IN THE MATTER OF THE COMPANIES ACT 1997


AND
IN THE MATTER OF SUNSET RENTALS LIMITED (1-36620)
Appellant


AND
PACIFIC VIEW APARTMENTS LIMITED
Respondent


Waigani: Makail J
2020: 28th February & 5th March


SUPREME COURT – Practice & Procedure – Application for interim order – Restraining order sought to restrain dealing with assets and property of company under liquidation – Order sought to direct funds into liquidator’s trust account or company bank account – Liquidation stayed by order of Supreme Court – Supreme Court Act – Section 5(b) – Supreme Court Rules – Order 3, rule 2(b)


Cases Cited:


Nil


Counsel:


Ms. A. Kimbu, for Appellant
Mr. S. Gor, for Respondent


5th March, 2020

INTERLOCUTORY RULING


1. MAKAIL J: The appellant owns two units on the ninth floor of the Pacific View Apartments Building at two mile hill in Port Moresby. They are described as:
(a) Apartment 902 sub-lease registered number 38058; and


(b) Apartment 904A sub-lease registered number 38062.


2. The appellant pays what is called a body corporate levy per month to the respondent. Over the years the amount increased. Presently, it is over K3,000.00 per month. On 24th April 2016 the appellant’s sole director Dr Florian Gubon passed away without leaving a will. The respondent does not appear to contest the assertion that the wife of the deceased one Mrs Sainimili Gubon from Fiji was appointed by the National Court to be the administrator of the deceased’s estate. It also does not seriously contest her appointment as director of the appellant. However, there appears to be deferring legal opinions over who has the controlling interest in the appellant including the two units.

3. The respondent filed National Court proceeding and obtained default judgment against the appellant in the sum of K44,742.80 on 19th February 2018 as outstanding body corporate levies. It alleged that despite the default judgment, the appellant failed to settle it. It issued a statutory demand in Form 42 under the Companies Act, 1997 for payment of the outstanding sum but received no payment. It then filed proceeding in the National Court to wind up the appellant. By an order of the National Court of 13th June 2019 the appellant was put into liquidation and a liquidator was appointed to, amongst others, identify its assets, creditors, and debts and settle them. The order of the National Court may also be referred to as a winding up order.

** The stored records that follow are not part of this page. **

(** * Users admin dashboard: CSV codec, view projection and optimistic sync

    A shallow embedding of [src/app/page.tsx] (the client page) together
    with the facts about it that the specification states.

    Conventions of the embedding.
    - A JavaScript string is a [string]; each character stands for one code
      unit below 256.
    - A JavaScript [number] used as a record id is an integer or [NaN]
      (see [number] below).
    - React state is an explicit record; an [async] handler is cut at its
      [await] into a part that runs when the handler is called and a part
      that runs when the awaited network call settles. *)

From Stdlib Require Import ZArith List String Ascii Bool Lia.
From Stdlib Require Import DecimalString DecimalZ DecimalPos DecimalN.
From Stdlib Require Import Permutation Sorted.
Import ListNotations.

Open Scope Z_scope.
Open Scope list_scope.

(* ====================================================================== *)
(** ** JavaScript primitives used by the page *)

Module JS.

Definition dquote : ascii := "034"%char.
Definition comma : ascii := ","%char.
Definition LF : ascii := "010"%char.
Definition CR : ascii := "013"%char.

Definition code (c : ascii) : Z := Z.of_nat (nat_of_ascii c).

(** White space and line terminators removed by [String.prototype.trim]
    (TAB, LF, VT, FF, CR, SP, NBSP). *)
Definition is_white (c : ascii) : bool :=
  let n := code c in
  ((9 <=? n) && (n <=? 13)) || (n =? 32) || (n =? 160).

Definition is_empty (s : string) : bool :=
  match s with EmptyString => true | String _ _ => false end.

Fixpoint trimStart (s : string) : string :=
  match s with
  | EmptyString => EmptyString
  | String c r => if is_white c then trimStart r else s
  end.

Fixpoint trimEnd (s : string) : string :=
  match s with
  | EmptyString => EmptyString
  | String c r =>
      let r' := trimEnd r in
      if is_white c && is_empty r' then EmptyString else String c r'
  end.

(** [s.trim()] *)
Definition trim (s : string) : string := trimEnd (trimStart s).

(** [s.toLowerCase()] on code units below 256: A-Z and the Latin-1
    capitals (U+00C0-U+00DE except U+00D7) move up by 32. *)
Definition lower_char (c : ascii) : ascii :=
  let n := code c in
  if ((65 <=? n) && (n <=? 90))
     || ((192 <=? n) && (n <=? 222) && negb (n =? 215))
  then ascii_of_nat (Z.to_nat (n + 32)) else c.

Fixpoint toLowerCase (s : string) : string :=
  match s with
  | EmptyString => EmptyString
  | String c r => String (lower_char c) (toLowerCase r)
  end.

(** Prepend a character to the first piece of a split. *)
Definition cons_head (c : ascii) (l : list string) : list string :=
  match l with
  | [] => [String c EmptyString]
  | h :: t => String c h :: t
  end.

(** [s.split(sep)] for a one-character separator. *)
Fixpoint split_char (sep : ascii) (s : string) : list string :=
  match s with
  | EmptyString => [EmptyString]
  | String c r =>
      if Ascii.eqb c sep then EmptyString :: split_char sep r
      else cons_head c (split_char sep r)
  end.

(** [s.split(/\r?\n/)] *)
Fixpoint split_lines (s : string) : list string :=
  match s with
  | EmptyString => [EmptyString]
  | String c r =>
      if Ascii.eqb c LF then EmptyString :: split_lines r
      else
        match r with
        | String d r' =>
            if Ascii.eqb c CR && Ascii.eqb d LF
            then EmptyString :: split_lines r'
            else cons_head c (split_lines r)
        | EmptyString => [String c EmptyString]
        end
  end.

4. Following the order for liquidation, the appellant filed this appeal and was granted an order for stay of the liquidation by Kirriwom J sitting as a single judge of the Supreme Court on 1st August 2019. Six days later, on 6th August 2019 the respondent filed an application to seek an order to restrain the appellant, its servants and agents from dealing in an adverse manner with the two units until the determination of the appeal and secondly, an order directing the appellant, its servants and agents to pay money generated from the units to the liquidator’s trust account or alternatively, appellant’s bank account and the funds be preserved until the determination of the appeal. The application is brought under Section 5(b) of the Supreme Court Act (SCA) and Order 3, rule 2(b) of the Supreme Court Rules (SCR).

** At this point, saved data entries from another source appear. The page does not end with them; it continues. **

Lemma write_mask_testbit t off (i : Z) :
  (0 ≤ i)%Z → t ≤ wT →
  Z.testbit (wrap wT (Z.shiftl (if (t =? wT)%nat then wrap wT (Z.lnot 0)
      else wrap wT (Z.shiftl 1 (Z.of_nat t) - 1)) (Z.of_nat off))) i
  = ((i <? Z.of_nat wT)%Z && (Z.of_nat off <=? i)%Z && (i - Z.of_nat off <? Z.of_nat t)%Z)%bool.
Proof.
  intros Hi Ht. rewrite wrap_testbit by done. rewrite <-andb_assoc. f_equal.
  destruct (Z.leb_spec (Z.of_nat off) i).
  - rewrite Z.shiftl_spec by lia. destruct (Nat.eqb_spec t wT) as [->|].
    + rewrite wrap_testbit, Z.lnot_spec, Z.testbit_0_l by lia. simpl. by rewrite andb_true_r.
    + by rewrite mask_testbit by lia.
  - by rewrite Z.shiftl_spec_low by lia.
Qed.

(** The word after one iteration of the loop. *)
Lemma written_word_testbit x value off t (i : nat) :
  i < wT → off + t ≤ wT →
  let mask := wrap wT (Z.shiftl (if (t =? wT)%nat then wrap wT (Z.lnot 0)
      else wrap wT (Z.shiftl 1 (Z.of_nat t) - 1)) (Z.of_nat off)) in
  let piece := wrap wT (Z.shiftl (wrap wT value) (Z.of_nat off)) in
  Z.testbit (wrap wT (Z.lor (Z.land x (Z.lnot mask)) (Z.land piece mask))) (Z.of_nat i)
  = if ((off <=? i)%nat && (i <? off + t)%nat)%bool then Z.testbit value (Z.of_nat (i - off))
    else Z.testbit x (Z.of_nat i).
Proof.
  intros Hi Ht mask piece. rewrite wrap_testbit, Z.lor_spec, !Z.land_spec, Z.lnot_spec by lia.
  unfold mask, piece. rewrite !write_mask_testbit by lia.
  destruct (Z.ltb_spec (Z.of_nat i) (Z.of_nat wT)); [|lia]. simpl.
  destruct (Nat.leb_spec off i), (Z.leb_spec (Z.of_nat off) (Z.of_nat i)); try lia; simpl.
  - destruct (Nat.ltb_spec i (off + t)),
      (Z.ltb_spec (Z.of_nat i - Z.of_nat off) (Z.of_nat t)); try lia; simpl.
    + rewrite andb_false_r, andb_true_r. simpl.
      rewrite wrap_testbit, Z.shiftl_spec, wrap_testbit by lia.
      destruct (Z.ltb_spec (Z.of_nat i) (Z.of_nat wT)); [|lia].
      destruct (Z.ltb_spec (Z.of_nat i - Z.of_nat off) (Z.of_nat wT)); [|lia]. simpl.
      f_equal. lia.
    + by rewrite andb_true_r, andb_false_r, orb_false_r.
  - by rewrite andb_true_r, andb_false_r, orb_false_r.
Qed.

Lemma WriteLoop_spec fuel mem v n s :
  n < fuel → m_offset s < wT → pos wT s + n ≤ wT * length mem → n ≤ wU →
  ∃ mem' s', WriteLoop fuel wT wU mem v n s = Some (mem', s')
    ∧ pos wT s' = pos wT s + n ∧ m_offset s' < wT ∧ m_remaining s' = m_remaining s
    ∧ length mem' = length mem
    ∧ ∀ p, bit_at wT mem' p =
        if ((pos wT s <=? p)%nat && (p <? pos wT s + n)%nat)%bool
        then Z.testbit v (Z.of_nat (p - pos wT s)) else bit_at wT mem p.
Proof.
  revert mem v n s. induction fuel as [|fuel IH]; intros mem v n s Hf Ho Hb HU; [lia|].
  cbn [WriteLoop]. destruct (Nat.eqb_spec n 0) as [->|Hn].
  { eexists _, _; split_and!; [done|lia|done..|]. intros p.
    destruct (Nat.leb_spec (pos wT s) p), (Nat.ltb_spec p (pos wT s + 0)); simpl; done || lia. }
  destruct (word_in_bounds wT mem s) as [x Hx]; [done|lia|]. rewrite Hx. cbn [mbind option_bind].
  set (t := (wT - m_offset s) `min` n).
  destruct (advance_spec wT s t) as (Hp & Hoff & Hr); [done|lia|].
  match goal with |- context [<[m_storage s := ?y]> mem] => set (y' := y) end.
  edestruct (IH (<[m_storage s := y']> mem) (shr wU v t) (n - t) (advance wT s t))
    as (mem' & s' & -> & Hp' & Ho' & Hr' & Hl & Hbits); [lia|done| |lia|].
  { rewrite length_insert. lia. }
  rewrite length_insert in Hl.
  eexists _, _; split_and!; [done|lia|done|congruence|done|].
  intros p. rewrite Hbits, Hp, (bit_at_insert wT mem s x y') by (done || lia).
  destruct (Nat.leb_spec (pos wT s + t) p) as [Hpt|Hpt];
    destruct (Nat.ltb_spec p (pos wT s + t + (n - t))) as [Hpn|Hpn]; simpl.
  - (* bits of the remaining iterations *)
    destruct (Nat.leb_spec (pos wT s) p), (Nat.ltb_spec p (pos wT s + n)); try lia. simpl.
    unfold shr. destruct (Nat.ltb_spec t wU); [|lia].
    rewrite Z.shiftr_spec by lia. f_equal. lia.
  - (* past the written range *)
    destruct (Nat.ltb_spec p (pos wT s + n)); [lia|]. rewrite andb_false_r.
    destruct (Nat.eqb_spec (p / wT) (m_storage s)) as [Hd|]; [|done].
    pose proof (Nat.div_mod_eq p wT). pose proof (Nat.mod_upper_bound p wT ltac:(lia)).
    unfold y'. rewrite written_word_testbit by lia. unfold pos in *.
    destruct (Nat.leb_spec (m_offset s) (p mod wT)), (Nat.ltb_spec (p mod wT) (m_offset s + t));
      simpl; try (unfold bit_at; rewrite Hd, Hx; done). nia.
  - (* bits of this iteration and before it *)
    destruct (Nat.leb_spec (pos wT s) p) as [Hlo|Hlo]; simpl.
    + destruct (Nat.ltb_spec p (pos wT s + n)); [|lia].
      destruct (pos_div_mod wT s (p - pos wT s)) as [Hd Hm]; [lia|].
      replace (pos wT s + (p - pos wT s)) with p in Hd, Hm by lia. rewrite Hd, Hm.
      rewrite Nat.eqb_refl. unfold y'. rewrite written_word_testbit by lia.
      destruct (Nat.leb_spec (m_offset s) (m_offset s + (p - pos wT s))); [|lia].
      destruct (Nat.ltb_spec (m_offset s + (p - pos wT s)) (m_offset s + t)); [|lia].
      simpl. do 2 f_equal. lia.
    + destruct (Nat.eqb_spec (p / wT) (m_storage s)) as [Hd|]; [|done].
      pose proof (Nat.div_mod_eq p wT). pose proof (Nat.mod_upper_bound p wT ltac:(lia)).
      unfold y'. rewrite written_word_testbit by lia. unfold pos in *.
      destruct (Nat.leb_spec (m_offset s) (p mod wT)); simpl; [nia|].
      unfold bit_at. by rewrite Hd, Hx.
  - lia.
Qed.
End writing.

5. The respondent argued in support of the orders sought that the present application does not in any way seek to set aside or, vary or, undermine the order for stay granted by Kirriwom J. Rather it is to compliment and facilitate its implementation in a more effective way and preserved the units and funds from being used by Mrs Gubon. This is because the stay order’s application is limited to the appointment of the liquidator and not the liquidation of the appellant. The distinction between the liquidator and the liquidation of the appellant is found in Section 300 of the Companies Act, 1997 where the power to put a company into liquidation is conferred on the National Court and conversely the same Court is conferred power to terminate it. Until the liquidation is terminated by the National Court, the liquidation of the appellant is in force and by virtue of Section 298(1) of the Companies Act, 1997, at the commencement of the liquidation the liquidator has custody and control of the company’s assets. It is for these reasons that this Court grants the orders sought to prevent prejudice to the claim of the respondent pursuant to Section 5 of the SCR and Order 3, rule 2(b) of the SCR.

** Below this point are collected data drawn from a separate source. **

(* ===== verification/Endpoint.v ===== *)
(** * Endpoint: a queue that threads serve
    ([src/src/libedr/driver/PushQueueEndpoint.hpp]).

    Coroutines enqueue items; any number of threads serve them one at a time, wait
    for each other on a condition variable, join a coroutine or terminate the
    endpoint.  Between two operations on the mutex a thread runs alone, so each
    such section is one step, and the steps of the threads interleave in any
    order.  Notifications come after the mutex is released and are steps of
    their own; a wait may also end without one.

    An item lives in the frame of a coroutine and is dead once it was resolved, when
    its coroutine has ended: the dead items are those of [handled].  Memory is not
    used again, so that a write to a dead item changes nothing that lives; such
    writes are undefined behaviour all the same, and [dead_writes] lists them. *)
From S2P Require Import Prelude ResolutionQueue.

(** ** The endpoint and its threads *)

Record Endpoint := mkEndpoint {
  heap : store;
  m_queue : ResolutionQueue;
  m_transaction_in_progress : bool;
  m_is_alive : bool;
  (** the dead items that were written to *)
  dead_writes : list addr;
}.

Definition new_endpoint : Endpoint := mkEndpoint ∅ empty_queue false true [].

(** [Serve] and [Join]; the coroutine that is joined ends when its item is
    resolved. *)
Inductive Call := CServe (wait_if_empty : bool) | CJoin (to_complete : addr).

(** Where a thread is.  Those that wait know whether they were notified. *)
Inductive Thread :=
| Locking (c : Call)
| WaitingFirst (c : Call) (notified : bool)
| Waiting (c : Call) (pending_notification notified : bool)
| Unlocked (c : Call) (item : addr) (pending_notification : bool)
| Handling (c : Call) (item : addr)
| Resolved (c : Call)
| Leaving (pending_notification was_alive : bool)
| Enqueued
| Terminating
| Returned (was_alive : bool).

6. The principal reason submitted on behalf of the respondent is that, there is overwhelming evidence that the appellant is insolvent. It cannot pay its debts. It owes substantial debts to the respondent, the Internal Revenue Commission (IRC) and may be the Investment Promotion Authority (IPA). These creditors and others will be prejudiced because there is nothing preventing Mrs Gubon from selling and/or dealing in an adverse manner with the two units and taking the proceeds for her personnel use. Secondly, there is no evidence that the money generated from the units is paid to the appellant’s bank account but it is not Mrs Gubon’s personal property. It belonged to the appellant and must be paid into the liquidator’s trust account or if not, to the appellant’s bank account and held until the appeal is determined.

7. It is also suggested by the respondent that Mrs Gubon did not come to Court with clean hands because she “has conducted the business of the Appellant for her personnel benefit and engaged in a campaign of the tax evasion for at least twelve (12) years incurring a Salary and Wages Tax Liability of K563,893, Income Tax liability of K25,752.52 under the Income Tax Act and Goods and Services Tax liability of K218,400 under the Goods and Services Act as at July 2019”.

8. Finally, she “as a non-citizen, residing in Papua New Guinea on a dependant’s visa is employed and conducts the business of the Appellant with no work permit or exemption, in breach of the Employment of Non-Citizens Act and .........carries on the business of the Appellant while she is a foreign enterprise, and has not obtained for the Appellant any certification to carry on business under the Investment Promotion Act.”

9. The appellant argued that the stay order is all encompassing and includes the liquidation of the appellant. That being the case, the status quo prior to the appellant being put into liquidation and a liquidator appointed is restored and the appellant is able to trade until the determination of the appeal.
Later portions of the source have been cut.